## YOUR TASK:
Scan the entries below for the word "sysret" and copy every line in which it occurs.

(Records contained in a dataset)
·····

(* ===== verification/EdgeSession.v ===== *)
(** * Logging in: theorems

    The number of the next message survives the round trip through its ten
    characters below three billion; what a login does with each answer. *)
From S2P Require Import Prelude Bytes Mpool Sock SockProps Decimal EdgeParse EdgeProps EdgeLogin.

(** ** Sequence numbers *)

Lemma digit_chars_field k ds v :
  Forall (fun d => 0 <= d <= 9) ds -> foldl (fun a d => 10 * a + d) 0 ds = v ->
  is_field (k + length ds) (replicate k 32 ++ (digit_char <$> ds)) v.
Proof.
  intros Hd <-. assert (Hc : Forall is_digit (digit_char <$> ds)).
  { apply Forall_fmap. eapply Forall_impl; [exact Hd|]. intros d Hx. cbn in *.
    unfold digit_char, is_digit. rewrite u8_small; lia. }
  replace (foldl _ 0 ds) with (rev_value (reverse (digit_char <$> ds))).
  { rewrite <- (length_fmap digit_char ds). by apply field_of_digits. }
  clear Hc. induction ds as [|d ds IH] using rev_ind; [done|]. apply Forall_app in Hd as [Hd [Hx _]%Forall_cons].
  rewrite fmap_app, reverse_app, foldl_app. cbn. rewrite IH by done. unfold digit_char.
  rewrite u8_small; lia.
Qed.

(** Names a quotient. *)
Ltac name_quotient x c :=
  let q := fresh "q" in pose proof (Z.div_mod x c ltac:(lia));
  pose proof (Z.mod_pos_bound x c ltac:(lia)); set (q := x / c) in *; clearbody q.

(** Names all of them, the inner ones first. *)
Ltac name_quotients :=
  repeat (rewrite ?Z.div_mul by lia;
    match goal with |- context [?x / ?c] =>
      lazymatch x with context [_ / _] => fail | _ => name_quotient x c end end).

(** A number written with the digits [ds]. *)
Ltac digits_case :=
  cbv zeta; name_quotients;
  lazymatch goal with
  | |- is_field 10 (replicate ?k 32 ++ ?l) _ =>
      let rec undo l := lazymatch l with
        | [] => constr:(@nil Z)
        | digit_char ?d :: ?l => let ds := undo l in constr:(d :: ds) end in
      let ds := undo l in apply (digit_chars_field k ds)
  end;
  match goal with |- context [?x mod 10] =>
    pose proof (Z.div_mod x 10 ltac:(lia)); pose proof (Z.mod_pos_bound x 10 ltac:(lia)) end;
  [repeat (apply Forall_cons; split; [lia|]); by apply Forall_nil | cbn [foldl]; lia].

Lemma convert64to10chars_field v : 0 <= v < 10000000000 ->
  is_field 10 (convert64to10chars v) v.
Proof.
  intros Hv. cbv delta [convert64to10chars] beta.
  repeat match goal with |- is_field _ (if ?a <? ?b then _ else _) _ => destruct (Z.ltb_spec a b) end.
  1: { apply (digit_chars_field 9 [v]); [|cbn; lia]. repeat constructor; lia. }
  all: lazymatch goal with
    | |- is_field _ (_ ++ _) _ => idtac
    | |- is_field _ (let t := _ in _) _ => idtac end.
  1: digits_case. 1: digits_case. 1: digits_case. 1: digits_case. 1: digits_case. 1: digits_case. 1: digits_case. 1: digits_case.
  cbv zeta. name_quotients.
  match goal with |- is_field 10 ?l _ => change (is_field 10 (replicate 0 32 ++ l) v) end. digits_case.
Qed.

(** The two loops over a number do the same. *)
Lemma seq_digits_from l : forall k temp, (k + length l <= 9)%nat ->
  seq_digits l (10 ^ Z.of_nat k) temp = de_digits u64 l (s32 (10 ^ Z.of_nat k * 10)) temp.
Proof.
  induction l as [|c l IH]; intros k temp Hk; [done|]. cbn [seq_digits de_digits length] in *.
  destruct (c =? 32); [done|]. cbv zeta.
  assert (0 < 10 ^ Z.of_nat k <= 10 ^ 8)
    by (split; [apply Z.pow_pos_nonneg; lia | apply Z.pow_le_mono_r; lia]).
  change (10 ^ 8) with 100000000 in *.
  rewrite (eqb_false_of_ne (10 ^ _) 0), (s32_small (10 ^ _ * 10)), <- pow10_S by lia.
  apply IH. lia.
Qed.

Lemma convert10chartoInt_digits l : (length l <= 10)%nat ->
  convert10chartoInt l = fh_dirEdge_get_price l.
Proof.
  intros Hl. unfold convert10chartoInt, fh_dirEdge_get_price. rewrite <- length_reverse in Hl.
  destruct (reverse l) as [|c r]; [done|]. cbn [seq_digits de_digits length] in *.
  destruct (c =? 32); [done|]. change (0 =? 0) with true. cbv zeta. cbn iota.
  exact (seq_digits_from r 0 _ ltac:(lia)).
Qed.

Lemma length_convert64to10chars v : 0 <= v < 10000000000 -> length (convert64to10chars v) = 10%nat.
Proof. intros Hv. exact (length_is_field _ _ _ (convert64to10chars_field v Hv)). Qed.

(** A number of at most ten digits is
    written as ten characters, right-aligned; read back it is the same number
    when it is below three billion, and only then. *)
Theorem seq_no_roundtrip v : 0 <= v < 10000000000 ->
  length (convert64to10chars v) = 10%nat /\
  (convert10chartoInt (convert64to10chars v) = v <-> v < 3000000000).
Proof.
  intros Hv. pose proof (length_convert64to10chars v Hv) as Hl. split; [done|].
  rewrite convert10chartoInt_digits by lia. unfold fh_dirEdge_get_price.
  rewrite (de_digits_field u64 ltac:(intros; apply u64_small; lia) 10 _ v (convert64to10chars_field v Hv)) by lia.
  by apply de_number_exact.
Qed.

Lemma seq_no_roundtrip_witness :
  convert10chartoInt (convert64to10chars 2147483648) = 2147483648 /\
  convert10chartoInt (convert64to10chars 3000000001) <> 3000000001.
Proof.
  split.
  - apply (seq_no_roundtrip 2147483648 ltac:(lia)). lia.
  - intros E. apply (seq_no_roundtrip 3000000001 ltac:(lia)) in E. lia.
Defined.

(** ** Logging in *)

Section login.
Context {O : Type} {os : syscall -> O -> sysret * O} {fd : Z} {input : O -> list Z}
  {peer : TcpPeer os fd input}.
Context (fuel : nat) (line : edge_account).

Definition account_ok : Prop := length line.(login_name) = 6%nat /\ length line.(login_passwd) = 10%nat.

(** The request goes out whole, and the first character of the answer is read. *)
Lemma login_answer seq_no c rest o :
  account_ok -> 0 <= seq_no < 10000000000 -> (38 <= fuel)%nat -> input o = c :: rest ->
  exists o', input o' = rest /\
    login_tcp_server os fuel line fd seq_no o =
    (if c =? 65 then
       '(count, login_accept) ← fh_tcp_read os fuel fd (sizeof_login_accept - 1);
       if negb (count =? sizeof_login_accept - 1) then mret (FH_ERROR, login_session_number, seq_no)
       else mret (FH_OK, take 10 login_accept, convert10chartoInt (take 10 (drop 10 login_accept)))
     else if c =? 74 then
       '(count, temp) ← fh_tcp_read os fuel fd 2;
       if negb (count =? 2) then mret (FH_ERROR, login_session_number, seq_no)
       else if ((char_at temp 0 =? 65) || (char_at temp 0 =? 83)) && (char_at temp 1 =? 10) then
         mret (FH_OK, login_session_number, seq_no)
       else mret (FH_ERROR, login_session_number, seq_no)
     else mret (FH_ERROR, login_session_number, seq_no)) o'.
Proof using peer.
  intros [Hn Hp] Hs Hf Hin. unfold login_tcp_server, init_login_msg.
  set (msg := 76 :: _).
  assert (Hm : length msg = 38%nat).
  { unfold msg. cbn [length]. rewrite !length_app, Hn, Hp, length_convert64to10chars by done. done. }
  destruct (fh_tcp_write_all fuel msg o ltac:(lia)) as (o1 & Ew & Hi1).
  unfold mbind at 1, io_bind at 1. rewrite Ew, Hm. change (Z.of_nat 38 =? sizeof_login_request) with true.
  cbn [negb]. destruct (fh_tcp_read_all fuel 1 o1) as (o2 & Er & Hi2);
    [rewrite Hi1, Hin; cbn; lia | lia |].
  unfold mbind at 1, io_bind at 1. change (Z.of_nat 1) with 1 in Er. rewrite Er, Hi1, Hin.
  change (1 =? 1) with true. cbn [negb take]. change (char_at [c] 0) with c.
  exists o2. split; [by rewrite Hi2, Hi1, Hin | done].
Qed.

End login.

(** C36: an accepted login. However the request and the answer are cut into
    pieces, when the server answers with its session and the number it will
    send next (below three billion), the login succeeds with exactly these, and
    leaves what follows the answer unread. *)
Theorem login_accepted {O} (os : syscall -> O -> sysret * O) fd input (peer : TcpPeer os fd input)
    fuel line seq_no session seq lf rest o :
  account_ok line -> 0 <= seq_no < 10000000000 -> (38 <= fuel)%nat ->
  length session = 10%nat -> 0 <= seq < 3000000000 ->
  input o = 65 :: session ++ convert64to10chars seq ++ [lf] ++ rest ->
  exists o', login_tcp_server os fuel line fd seq_no o = Some ((FH_OK, session, seq), o') /\
    input o' = rest.
Proof.
  intros Hl Hs Hf Hss Hseq Hin.
  destruct (login_answer fuel line seq_no 65 _ o Hl Hs Hf Hin) as (o1 & Hi1 & ->).
  change (65 =? 65) with true. cbn iota.
  pose proof (length_convert64to10chars seq ltac:(lia)) as H10.
  destruct (fh_tcp_read_all fuel 21 o1) as (o2 & Er & Hi2).
  { rewrite Hi1, !length_app, Hss, H10. cbn. lia. }
  { lia. }
  unfold mbind, io_bind. change (Z.of_nat 21) with (sizeof_login_accept - 1) in Er. rewrite Er.
  rewrite Z.eqb_refl. cbn [negb].
  assert (E21 : take 21 (input o1) = session ++ convert64to10chars seq ++ [lf]).
  { rewrite Hi1, !app_assoc. rewrite <- (app_assoc session). apply take_app_length'.
    rewrite !length_app, Hss, H10. done. }
  exists o2. rewrite E21. split.
  - rewrite take_app_length', drop_app_length', take_app_length' by done.
    rewrite convert10chartoInt_digits by lia. unfold fh_dirEdge_get_price.
    rewrite (de_digits_field u64 ltac:(intros; apply u64_small; lia) 10 _ seq
      (convert64to10chars_field seq ltac:(lia))) by lia.
    rewrite de_number_small; [done | intros; apply u64_small; lia | lia].
  - rewrite Hi2, Hi1, !app_assoc, <- (app_assoc session). apply drop_app_length'.
    rewrite !length_app, Hss, H10. done.
Qed.

(** A rejected login is not an error: when the server answers that the
    account is not authorised or that there is no such session, the login
    reports [FH_OK], so the line handler takes the connection for established;
    the session is forgotten. *)
Theorem login_rejected {O} (os : syscall -> O -> sysret * O) fd input (peer : TcpPeer os fd input)
    fuel line seq_no reason rest o :
  account_ok line -> 0 <= seq_no < 10000000000 -> (38 <= fuel)%nat ->
  reason = 65 \/ reason = 83 -> input o = 74 :: reason :: 10 :: rest ->
  exists o', login_tcp_server os fuel line fd seq_no o = Some ((FH_OK, replicate 10 32, seq_no), o').
Proof.
  intros Hl Hs Hf Hr Hin.
  destruct (login_answer fuel line seq_no 74 _ o Hl Hs Hf Hin) as (o1 & Hi1 & ->).
  change (74 =? 65) with false. change (74 =? 74) with true. cbn iota.
  destruct (fh_tcp_read_all fuel 2 o1) as (o2 & Er & Hi2); [rewrite Hi1; cbn; lia | lia|].
  unfold mbind, io_bind. change (Z.of_nat 2) with 2 in Er. rewrite Er, Hi1. cbn [take negb Z.eqb].
  exists o2. unfold char_at. cbn. by destruct Hr as [->| ->].
Qed.

(** A server that has sent its answer: the state is what is left to read; a
    call moves a byte at a time. *)
Definition byte_os (c : syscall) (inp : list Z) : sysret * list Z :=
  match c with
  | SysRecv 3 n flags =>
      match inp with
      | [] => (MkRet (-1) EAGAIN [], inp)
      | b :: inp' => (MkRet 1 0 [b], if peeks flags then inp else inp')
      end
  | SysSend 3 _ _ => (MkRet 1 0 [], inp)
  | _ => (MkRet 0 0 [], inp)
  end.

Lemma byte_peer : TcpPeer byte_os 3 id.
Proof.
  constructor; unfold id.
  - intros [|b inp] n flags Hn Hi; [done|]. exists 1%nat, 0, (if peeks flags then b :: inp else inp).
    cbn. repeat split; lia || done.
  - intros o [|d data] flags Hd; [done|]. exists 1%nat, 0, o. cbn. repeat split; lia.
Qed.

Definition demo_account : edge_account := MkAccount (replicate 6 65) (replicate 10 66) 0 0.

Lemma login_accepted_witness :
  exists o', login_tcp_server byte_os 38 demo_account 3 1
      (65 :: replicate 10 55 ++ convert64to10chars 4071 ++ [10] ++ [83; 10]) =
    Some ((FH_OK, replicate 10 55, 4071), o') /\ o' = [83; 10].
Proof. by apply (login_accepted byte_os 3 id byte_peer 38 demo_account 1 _ 4071 10); try done; lia. Defined.

Lemma login_rejected_witness :
  exists o', login_tcp_server byte_os 38 demo_account 3 1 [74; 65; 10] =
    Some ((FH_OK, replicate 10 32, 1), o').
Proof. by apply (login_rejected byte_os 3 id byte_peer 38 demo_account 1 65 []); try done; try lia; left. Defined.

·····

## WRITTEN RESPONSE:
Context {O : Type} {os : syscall -> O -> sysret * O} {fd : Z} {input : O -> list Z}
Theorem login_accepted {O} (os : syscall -> O -> sysret * O) fd input (peer : TcpPeer os fd input)
Theorem login_rejected {O} (os : syscall -> O -> sysret * O) fd input (peer : TcpPeer os fd input)
Definition byte_os (c : syscall) (inp : list Z) : sysret * list Z :=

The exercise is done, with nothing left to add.